The parties were married in June 1973, and had one child, born on 1978. Sometime in 1985, the plaintiff husband moved out of the marital home. The wife cashed the parties’ joint certificate of deposit in the amount of $500. The husband took the parties’ 1984 Mazda pick-up truck, which was subsequently stolen, while the wife retained their 1982 Buick Skylark, which was worth $4000. Initially, a New York Custody Lawyer said the wife instituted a separation action in the Supreme Court, Suffolk County. After the husband brought an action for divorce in the Supreme Court, Nassau County, in which the wife counterclaimed, the wife abandoned her separation action. However, she was granted pendente lite relief of $40 per week in maintenance and $35 per week in child support by order of the Supreme Court, Suffolk County.

A New York Custody Lawyer said that following a trial on the Nassau County action for divorce, in which the husband withdrew his complaint for divorce in favor of the wife’s counterclaim, and after the parties entered into a stipulation providing for an equal division of the parties’ furniture and household effects and the proceeds from any court-ordered sale of the marital residence, the trial court found that (1) the wife was not entitled to an equitable share of the retroactive pay received by the husband because there was no evidence that the cash remained on hand or that it was converted into an asset, (2) the marital residence must be sold within 90 days to provide for the parties’ future living expenses and to pay off the marital debts, (3) the wife owed the husband $4,500 for her retention of the parties’ Buick automobile, valued at $4,000, and for her appropriation of their jointly held certificate of deposit in the amount of $500; the $4,500 was to be paid to him out of the net proceeds from the sale of the marital residence, and (4) the husband owed the wife $3,355 in retroactive maintenance and child support, which was also payable out of the net proceeds of the marital residence. Furthermore, the trial court ordered that the husband pay the wife $60 per week maintenance for a period of five years, and $70 per week in child support, but refused to provide for the payment of the child’s continued parochial school education.

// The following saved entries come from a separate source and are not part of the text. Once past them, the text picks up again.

(* ===== verification/GoStrings.v ===== *)
(** * GoStrings: the string functions of the Go standard library the program uses

    [strings.Split], [strings.Join], [strings.HasPrefix], [strings.HasSuffix] and
    the decimal rendering of [fmt]; a Go string is a [string] of bytes. *)
From Stdlib Require Import Ascii.
From S2P Require Import Prelude.

(** [strings.Split(s, sep)] for a one-byte separator: never empty. *)
Fixpoint Split (sep : ascii) (s : string) : list string :=
  match s with
  | EmptyString => [""]
  | String c s =>
      let parts := Split sep s in
      if decide (c = sep) then "" :: parts
      else match parts with
           | [] => [String c ""]
           | p :: ps => String c p :: ps
           end
  end.

(** [strings.Join(elems, sep)]. *)
Fixpoint Join (sep : string) (elems : list string) : string :=
  match elems with
  | [] => ""
  | [e] => e
  | e :: es => e +:+ sep +:+ Join sep es
  end.

Definition HasPrefix (s prefix : string) : bool := String.prefix prefix s.

Fixpoint last_char (s : string) : option ascii :=
  match s with
  | EmptyString => None
  | String c EmptyString => Some c
  | String _ s => last_char s
  end.

(** [strings.HasSuffix(s, c)] for a one-byte suffix. *)
Definition HasSuffix1 (s : string) (c : ascii) : bool := bool_decide (last_char s = Some c).

(** The characters of a string. *)
Fixpoint chars (s : string) : list ascii :=
  match s with EmptyString => [] | String c s => c :: chars s end.

(** [sep] does not occur in [s]. *)
Definition free_of (sep : ascii) (s : string) : Prop := sep ∉ chars s.

#[export] Instance free_of_dec sep s : Decision (free_of sep s).
Proof. unfold free_of. apply _. Defined.

(** [strings.ToLower] on ASCII text. *)
Definition lower_char (c : ascii) : ascii :=
  let n := nat_of_ascii c in
  if decide (65 ≤ n ≤ 90) then ascii_of_nat (n + 32) else c.

Fixpoint ToLower (s : string) : string :=
  match s with EmptyString => EmptyString | String c s => String (lower_char c) (ToLower s) end.

(** [strconv.FormatBool] and the decimal forms of [fmt]. *)
Definition FormatBool (b : bool) : string := if b then "true" else "false".
Definition itoa (z : Z) : string := pretty z.

Definition dquote : ascii := ascii_of_nat 34.
(** [%q] of a text that needs no escape. *)
Definition quote (s : string) : string := String dquote (s +:+ String dquote EmptyString).

Lemma append_nil_r s : s +:+ "" = s.
Proof. induction s as [|c s IH]; [done|]. change (String c (s +:+ "") = String c s). by rewrite IH. Qed.

Lemma append_assoc s1 s2 s3 : (s1 +:+ s2) +:+ s3 = s1 +:+ (s2 +:+ s3).
Proof.
  induction s1 as [|c s IH]; [done|].
  change (String c ((s +:+ s2) +:+ s3) = String c (s +:+ (s2 +:+ s3))). by rewrite IH.
Qed.

Lemma append_cons c s1 s2 : String c s1 +:+ s2 = String c (s1 +:+ s2).
Proof. done. Qed.

Lemma chars_append s1 s2 : chars (s1 +:+ s2) = chars s1 ++ chars s2.
Proof. induction s1 as [|c s IH]; [done|]. rewrite append_cons. simpl. by rewrite IH. Qed.

Lemma chars_inj s1 s2 : chars s1 = chars s2 → s1 = s2.
Proof.
  revert s2. induction s1 as [|c1 s1 IH]; intros [|c2 s2]; try done.
  simpl. intros [= -> ?]. by rewrite (IH s2).
Qed.

Lemma free_of_append sep s1 s2 : free_of sep (s1 +:+ s2) ↔ free_of sep s1 ∧ free_of sep s2.
Proof. unfold free_of. rewrite chars_append, not_elem_of_app. done. Qed.

Lemma free_of_cons sep c s : free_of sep (String c s) ↔ sep ≠ c ∧ free_of sep s.
Proof. unfold free_of. simpl. by rewrite not_elem_of_cons. Qed.

Lemma Split_not_nil sep s : Split sep s ≠ [].
Proof. destruct s; simpl; repeat case_match; done. Qed.

Lemma Split_free sep s : free_of sep s → Split sep s = [s].
Proof.
  induction s as [|c s IH]; [done|]. rewrite free_of_cons. intros [Hc Hs].
  simpl. rewrite IH by done. by rewrite decide_False by done.
Qed.

(** Splitting at the first separator. *)
Lemma Split_append sep s1 s2 :
  free_of sep s1 → Split sep (s1 +:+ String sep s2) = s1 :: Split sep s2.
Proof.
  induction s1 as [|c s IH]; intros Hf.
  - change (Split sep (String sep s2) = "" :: Split sep s2). simpl. by rewrite decide_True.
  - apply free_of_cons in Hf as [Hc Hf]. rewrite append_cons. simpl.
    rewrite decide_False by done. by rewrite IH.
Qed.

(** Splitting inverts joining when no element holds the separator. *)
Lemma Split_Join sep e es :
  Forall (free_of sep) (e :: es) → Split sep (Join (String sep "") (e :: es)) = e :: es.
Proof.
  revert e. induction es as [|e' es IH]; intros e [He Hes]%Forall_cons.
  - by apply Split_free.
  - change (Join (String sep "") (e :: e' :: es))
      with (e +:+ String sep (Join (String sep "") (e' :: es))).
    rewrite Split_append by done. by rewrite IH.
Qed.

(** The separator free pieces around a separator are determined. *)
Lemma append_sep_inj sep a1 a2 b1 b2 :
  free_of sep a1 → free_of sep b1 →
  a1 +:+ String sep a2 = b1 +:+ String sep b2 → a1 = b1 ∧ a2 = b2.
Proof.
  revert b1. induction a1 as [|c a IH]; intros [|d b] Ha Hb; rewrite ?append_cons.
  - by intros [= ->].
  - intros [= <- _]. apply free_of_cons in Hb as [? _]. done.
  - intros [= -> _]. apply free_of_cons in Ha as [? _]. done.
  - intros [= -> ?]. apply free_of_cons in Ha as [? Ha], Hb as [? Hb].
    destruct (IH b) as [-> ->]; done.
Qed.

(** The same around the last separator. *)
Lemma append_last_sep_inj sep a1 a2 b1 b2 :
  free_of sep a2 → free_of sep b2 →
  a1 +:+ String sep a2 = b1 +:+ String sep b2 → a1 = b1 ∧ a2 = b2.
Proof.
  intros Ha Hb. revert b1. induction a1 as [|c a IH]; intros [|d b]; rewrite ?append_cons.
  - by intros [= ->].
  - intros [= <- ->]. apply free_of_append in Ha as [_ Ha]. by apply free_of_cons in Ha as [? _].
  - intros [= -> <-]. apply free_of_append in Hb as [_ Hb]. by apply free_of_cons in Hb as [? _].
  - intros [= -> ?]. by destruct (IH b) as [-> ->].
Qed.

Lemma append_inj_r s1 s2 t : s1 +:+ t = s2 +:+ t → s1 = s2.
Proof.
  intros H. apply chars_inj. apply (f_equal chars) in H. rewrite !chars_append in H.
  by apply app_inv_tail in H.
Qed.

(** ** Decimal digits *)
Definition is_digit (c : ascii) : Prop := (48 ≤ N_of_ascii c ≤ 57)%N.

Lemma pretty_N_char_digit x : is_digit (pretty_N_char x).
Proof. unfold pretty_N_char, is_digit. repeat case_match; by compute. Qed.

Lemma pretty_N_go_chars x s c :
  c ∈ chars (pretty_N_go x s) → is_digit c ∨ c ∈ chars s.
Proof.
  revert s. induction (N.lt_wf_0 x) as [x _ IH]; intros s.
  destruct (decide (x = 0)%N) as [->|Hx]; [rewrite pretty_N_go_0; auto|].
  rewrite pretty_N_go_step by lia. intros Hc.
  apply IH in Hc as [?|Hc]; [by left| |by apply N.div_lt; lia].
  simpl in Hc. apply elem_of_cons in Hc as [->|?]; [left; apply pretty_N_char_digit|by right].
Qed.

Lemma pretty_N_chars (x : N) c : c ∈ chars (pretty x) → is_digit c.
Proof.
  unfold pretty, pretty_N. case_decide.
  - simpl. intros ->%list_elem_of_singleton. by compute.
  - by intros [?|?%elem_of_nil]%pretty_N_go_chars.
Qed.

Lemma pretty_nat_free sep (n : nat) : ¬ is_digit sep → free_of sep (pretty n).
Proof. intros Hs Hc. by apply pretty_N_chars in Hc. Qed.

At the trial, it was determined that the wife had been employed by a bank for 15 years. She originally worked full time and was placed in a career management program but had limited her employment to part time upon the birth of the parties’ child. Her 1985 salary was $7,809. The husband had been employed as a corrections officer for 25 months prior to the time of the trial. His projected 1986 salary was $30,732.

Furthermore, it was adduced at the trial that the monthly maintenance costs of the marital residence were approximately $670 to $691, and that rentals in the area for two bedroom apartments were about $750 to $800 per month.

Finally, a Bronx Family Lawyer said the parties incurred marital debts totaling $4,100 for car loans and an installment credit loan for furniture. The trial court properly ordered the sale of the marital residence in order to provide for the future living expenses of the parties and to satisfy their marital debts. Even though exclusive possession of the marital residence is usually granted to the spouse who has custody of the minor children of the marriage, this need of the custodial parent to occupy the marital residence is weighed against the financial need of the parties for a quick sale of the marital residence. The evidence adduced at the trial supports the court’s determination that the parties’ salaries were insufficient to meet their living expenses and that the marital residence offered the only available source of capital by which they could meet these expenses and pay off their marital debts. Moreover, the determination was proper even though the wife would be required to assume a greater rental expense than the cost of maintaining the marital residence; the net effect of the sale of the marital residence would be to provide funds upon which each of the parties could live comfortably.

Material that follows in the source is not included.